Posted: Sat Nov 25, 2017 4:44 am
by ex-khobar Andy
True of course, Rube; and it would have been more accurate if I had said that he might rein it in or put some sort of lid on it. After all MBS is the one who plonked down $450 mill for a yacht he happened to fancy. During my first stint in Saudi in the early eighties, oil was $30 a barrel and there were something like 6000 princes feeding at the public trough. 20 years later, when I went back for a second stint, oil was only a little more expensive in dollar terms and much cheaper in inflation adjusted dollars, and there were now supposedly 15000 princes all looking for their cut of the family fortune. That's what pissed off the average Saudi and in fact gave rise to the sort of resentment bin Laden fostered. From what I have read about Zimbabwe (never been there) that last cartoon MGM posted says it all: long live the new king, same as the old king.

Re: Zimbabwe's Strange Slow-Motion Coup...

Posted: Sat Nov 25, 2017 4:48 am
by Lord Jim
but an official UK govt report did name him as having skimmed a few tens of millions.
By House of Saud standards, that makes him a "poor relation"... 8-)

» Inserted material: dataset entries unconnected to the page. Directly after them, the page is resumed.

(** ** Required fields *)

(** C2: when one of the three required fields is missing, [BuildCommand]
    returns a nil sequence and the error naming the first missing field, in
    the order config file, output image, output tarball; and on no builder
    does an error come with a sequence. *)
Theorem BuildCommand_missing_required (b : ApkoBuilder) :
  configFile b = EmptyString \/ outputImage b = EmptyString \/
  outputTarball b = EmptyString ->
  (exists msg, snd (BuildCommand b) = (None, Some (Errorf msg))) /\
  (configFile b = EmptyString ->
   snd (BuildCommand b) = (None, Some (Errorf "config file is required"))) /\
  (configFile b <> EmptyString -> outputImage b = EmptyString ->
   snd (BuildCommand b)
   = (None, Some (Errorf "output image name is required"))) /\
  (configFile b <> EmptyString -> outputImage b <> EmptyString ->
   outputTarball b = EmptyString ->
   snd (BuildCommand b)
   = (None, Some (Errorf "output tarball path is required"))) /\
  (forall (b' : ApkoBuilder) (e : error),
      snd (snd (BuildCommand b')) = Some e ->
      fst (snd (BuildCommand b')) = None).
Proof.
  intros Hmiss. unfold BuildCommand. repeat split.
  - destruct (String.eqb (configFile b) EmptyString) eqn:Ec; [eauto|].
    destruct (String.eqb (outputImage b) EmptyString) eqn:Ei; [eauto|].
    destruct (String.eqb (outputTarball b) EmptyString) eqn:Et; [eauto|].
    apply String.eqb_neq in Ec, Ei, Et. tauto.
  - intros Hc. now rewrite (eqb_empty_true _ Hc).
  - intros Hc Hi.
    now rewrite (eqb_empty_false _ Hc), (eqb_empty_true _ Hi).
  - intros Hc Hi Ht.
    now rewrite (eqb_empty_false _ Hc), (eqb_empty_false _ Hi),
      (eqb_empty_true _ Ht).
  - intros b' e.
    destruct (String.eqb (configFile b') EmptyString); [reflexivity|].
    destruct (String.eqb (outputImage b') EmptyString); [reflexivity|].
    destruct (String.eqb (outputTarball b') EmptyString); [reflexivity|].
    simpl. discriminate.
Qed.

Re: Zimbabwe's Strange Slow-Motion Coup...

Posted: Sun Nov 26, 2017 12:56 am
by rubato
ex-khobar Andy wrote:True of course, Rube; and it would have been more accurate if I had said that he might rein it in or put some sort of lid on it. After all MBS is the one who plonked down $450 mill for a yacht he happened to fancy. During my first stint in Saudi in the early eighties, oil was $30 a barrel and there were something like 6000 princes feeding at the public trough. 20 years later, when I went back for a second stint, oil was only a little more expensive in dollar terms and much cheaper in inflation adjusted dollars, and there were now supposedly 15000 princes all looking for their cut of the family fortune. That's what pissed off the average Saudi and in fact gave rise to the sort of resentment bin Laden fostered. From what I have read about Zimbabwe (never been there) that last cartoon MGM posted says it all: long live the new king, same as the old king.
The lesson of the French revolution raises its head with each generation.

Image

A great work of art. And a lie. And as a chemist a lie of a particular order. Marat had presented a paper to the Academie Francaise which was so poor that Lavoisier mocked it as worthless. Marat never forgave the slight and was instrumental in getting Lavoisier executed by the guilotine. When it was objected that Lavoisier was France's greatest scientist Marat said "France does not need great scientists" Sounding rather like modern Republicans. Or all Republicans if you think about it.

yrs,
rubato

Re: Zimbabwe's Strange Slow-Motion Coup...

Posted: Sun Nov 26, 2017 12:59 am
by rubato
When you look at the JL Davide paintings at the Louvre you have to respect the power and the art. But at the end he was a bad man. A truly evil shit but touched with greatness. It happens.